Le vrai problème que soulève votre billet mais que vous ne semblez pas nommer directement, c’est que la médiation entre les artistes et leur public est réalisée par un marché. Cela, c’est un véritable drame, car le marché met au premier plan des caractéristiques de l’œuvre qui ne sont pas les plus importantes, avec des aberrations occasionnelles (la cote des Van Gogh, ou de Hirst, ou de Koons, etc.) Partir sabre au clair contre le prix trop élevé, contre « le caractère spéculatif et pécuniaire », c’est se tromper de combat. C’est charger un défaut particulier qui n’est pas bien gênant – personne ne vous a forcé à acheter un Koons, personne ne vous empêche d’aller les voir malgré leur prix. C’est oublier d’autres défauts plus ennuyeux (le captation de l’argent par des intermédiaires qui n’apportent pas ou peu de valeur, galeristes, éditeurs, maisons de disques, cartels de producteurs).
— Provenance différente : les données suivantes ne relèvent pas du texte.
(** * CDMam_wadwrapper: the WAD-QC wrapper of the CDMAM analysis

    A shallow embedding of [CDMam_wadwrapper.py] (version 20170825).  The
    wrapper is glue code: it reads the runtime parameters of an action,
    builds the analysis structure through [CDMam_lib], picks the detector,
    and writes named results.  The libraries it drives ([CDMam_lib],
    [wadwrapper_lib]) are an interface here; every property below holds for
    all their behaviours, failing and stateful ones included.

    Layout: Python values and builtins, the library interface, the monad of
    wrapper computations, the wrapper functions, a small concrete library to
    run them on, and then the properties. *)

From Stdlib Require Import ZArith String Ascii List DecimalString SpecFloat Lia.
From stdpp Require Import base strings gmap list.

Local Open Scope string_scope.
Local Open Scope list_scope.

(** ** Python values and builtins *)

Module Py.

(** The exception classes that occur in the wrapper.  [OtherError] stands
    for whatever else a library raises. *)
Inductive exn : Type :=
| KeyError (key : string)
| IndexError (msg : string)
| AttributeError (msg : string)
| ValueError (msg : string)
| NameError (name : string)
| UnboundLocalError (name : string)
| ZeroDivisionError (msg : string)
| OtherError (cls msg : string).

Definition is_AttributeError (e : exn) : bool :=
  match e with AttributeError _ => true | _ => false end.

Definition is_KeyError (e : exn) : bool :=
  match e with KeyError _ => true | _ => false end.

Definition is_ValueError (e : exn) : bool :=
  match e with ValueError _ => true | _ => false end.

(** An expression either yields a value or raises. *)
Inductive Outcome (A : Type) : Type :=
| Return (a : A)
| Raise (e : exn).
Global Arguments Return {A} a.
Global Arguments Raise {A} e.

Global Instance Outcome_ret : MRet Outcome := @Return.
Global Instance Outcome_bind : MBind Outcome := fun A B f m =>
  match m with
  | Return a => f a
  | Raise e => Raise e
  end.

(** Python floats are IEEE 754 binary64 numbers. *)
Abbreviation pyfloat := spec_float.

Definition float_of_Z (z : Z) : pyfloat := binary_normalize 53 1024 z 0 false.
Definition float_add : pyfloat -> pyfloat -> pyfloat := SFadd 53 1024.

Global Instance pyfloat_eq_dec : EqDecision pyfloat.
Proof. solve_decision. Defined.

(** [x / n] for a float [x] and an int [n]. *)
Definition float_div_int (x : pyfloat) (n : Z) : Outcome pyfloat :=
  if (n =? 0)%Z then Raise (ZeroDivisionError "float division by zero")
  else Return (SFdiv 53 1024 x (float_of_Z n)).

(** The values a JSON configuration or a DICOM field holds.  Of a number
    with a fraction, a list or a dict only the string form is ever used;
    none of them has a [split] attribute. *)
Inductive PyVal : Type :=
| PyNone
| PyBool (b : bool)
| PyInt (z : Z)
| PyStr (s : string)
| PyObj (str_form : string).

(** [str(v)] *)
Definition str (v : PyVal) : string :=
  match v with
  | PyNone => "None"
  | PyBool true => "True"
  | PyBool false => "False"
  | PyInt z => NilZero.string_of_int (Z.to_int z)
  | PyStr s => s
  | PyObj s => s
  end.

(** [s.lower()]: strings are byte strings, only ASCII letters have a case. *)
Definition lower_ascii (c : ascii) : ascii :=
  let n := N_of_ascii c in
  if ((65 <=? n) && (n <=? 90))%N then ascii_of_N (n + 32) else c.

Fixpoint lower (s : string) : string :=
  match s with
  | EmptyString => EmptyString
  | String c s' => String (lower_ascii c) (lower s')
  end.

(** [s.split(sep)] for a one-character separator. *)
Fixpoint split (sep : ascii) (s : string) : list string :=
  match s with
  | EmptyString => [EmptyString]
  | String c s' =>
      if Ascii.eqb c sep then EmptyString :: split sep s'
      else match split sep s' with
           | h :: t => String c h :: t
           | [] => [String c EmptyString]
           end
  end.

(** [v.split(';')] on a value: only a [str] has the attribute. *)
Definition split_val (sep : ascii) (v : PyVal) : Outcome (list string) :=
  match v with
  | PyStr s => Return (split sep s)
  | _ => Raise (AttributeError "object has no attribute 'split'")
  end.

(** [sub in s] *)
Fixpoint contains (sub s : string) : bool :=
  String.prefix sub s ||
  match s with
  | EmptyString => false
  | String _ s' => contains sub s'
  end.

Fixpoint repeat_char (c : ascii) (n : nat) : string :=
  match n with
  | O => EmptyString
  | S n' => String c (repeat_char c n')
  end.

(** [s.zfill(width)]: zeros go after a leading sign. *)
Definition zfill (width : nat) (s : string) : string :=
  if (width <=? String.length s)%nat then s
  else
    let fill := repeat_char "0" (width - String.length s) in
    match s with
    | String c s' =>
        if Ascii.eqb c "+" || Ascii.eqb c "-" then String c (fill +:+ s')
        else fill +:+ s
    | EmptyString => fill
    end.

(** [s[:k]] *)
Definition slice_to (k : nat) (s : string) : string := String.substring 0 k s.

(** ['%0.2f' % x]: the exact value rounded to hundredths, ties to even. *)
Definition hundredths (m : positive) (e : Z) : Z :=
  match e with
  | Zneg p =>
      let den := Z.pow_pos 2 p in
      let num := (Zpos m * 100)%Z in
      let q := (num / den)%Z in
      let r := (num mod den)%Z in
      match (2 * r ?= den)%Z with
      | Gt => (q + 1)%Z
      | Eq => if Z.even q then q else (q + 1)%Z
      | Lt => q
      end
  | _ => (Zpos m * 100 * 2 ^ e)%Z
  end.

Definition two_digits (n : Z) : string :=
  NilZero.string_of_uint (N.to_uint (Z.to_N (n / 10))) +:+ NilZero.string_of_uint (N.to_uint (Z.to_N (n mod 10))).

Definition fixed2 (h : Z) : string :=
  NilZero.string_of_uint (N.to_uint (Z.to_N (h / 100))) +:+ "." +:+ two_digits (h mod 100).

Definition format_0_2f (x : pyfloat) : string :=
  match x with
  | S754_nan => "nan"
  | S754_infinity false => "inf"
  | S754_infinity true => "-inf"
  | S754_zero false => "0.00"
  | S754_zero true => "-0.00"
  | S754_finite s m e => (if s then "-" else "") +:+ fixed2 (hundredths m e)
  end.

End Py.
Import Py.

(** Loops: [for a in l: s = body(a, s)], in any monad. *)
Fixpoint for_in `{MBind T, MRet T} {A S : Type} (l : list A) (body : A -> S -> T S) (s : S) : T S :=
  match l with
  | [] => mret s
  | a :: l' => s' ← body a s; for_in l' body s'
  end.

(** [range(n)] *)
Definition range (n : nat) : list nat := seq 0 n.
Et surtout, c’est être aveugle sur l’essentiel : s’il n’y a pas de marché, il n’y a plus de contact entre l’artiste et le public. Il n’y a plus d’art. Or, quelle est la tendance fondamentale, irrépressible, inextinguible à la base de toute démarche artistique ? C’est la volonté d'être, de venir au monde, d’exister. Il y a de l’art parce qu’il y a quelque chose qui pousse et qu’on ne peut pas arrêter, à moins de tuer l’artiste.
Un rockeur philosophe disait il y a quelques années : « music so wishes to be heard that it sometimes calls upon unlikely characters to give it a voice”. Le passage important : it so wishes to be heard. Le marché n’est sans doute pas le moyen optimal pour que l’art soit connu mais il est le moins mauvais à ce jour. Au moment de la Renaissance florentine, l’art était commandé par les grands d’alors, qui avaient au demeurant un goût très sûr, celui qui a reconnu et adoubé un Raphaël. La médiatisation pécuniaire actuelle ne garantit plus que l’art qui se diffuse soit le meilleur ; mais elle accorde à la diffusion des œuvres une étendue et une ampleur nonpareille, avec laquelle aucun Florentin, aussi riche et philanthrope soit-il, n’aurait pu rivaliser.
La généralisation d’une exigence de gratuité de l’art aurait pour effet immédiat de tuer le marché, donc l’accès à l’art, donc la raison d’être même de l’art. C’est pour cela que ça n’arrive pas, et pour cela que des aberrations médiatisées peuvent vous choquer. Mais les tâches rouges à un million d’euros ne devraient pas vous désoler, au contraire ! Elles sont le signe que le robinet de l’art, cette chose parmi les plus nécessaires pour vôtre âme (même une âme de loutre), est loin de se tarir.
merci pour cet article qui répond à ce que j'ai déjà dut développer dans mes commentaires ;-)
D'une part, ce sont en effet aux cartels de spéculateurs, aux différents conflits d’intérêts qu'ils créent que j'ai du ressentiment. Et la dessus votre article est bien plus clair que le mien.
D'autre part, mon propos sur la gratuité était lui beaucoup plus personnel : mon gout en matière d'art va à la fugacité, la surprise, l’inattendu, le spontané. Toute ces choses qui sont souvent intrinsèquement lié à une certaine gratuité.
Il faut bon bien distinguer deux choses : d'un coté le refus que je pose de cette confiscation de l'art par une caste d'artistes autoproclamé, et de l'autre mon sentiment personnel, mon gout de l'art pour l'art (et de l'art pour Dieu, merci @Lagouelle).
J'ai l'impression que ce sens personnelle de la seconde n'a pas été compris^^.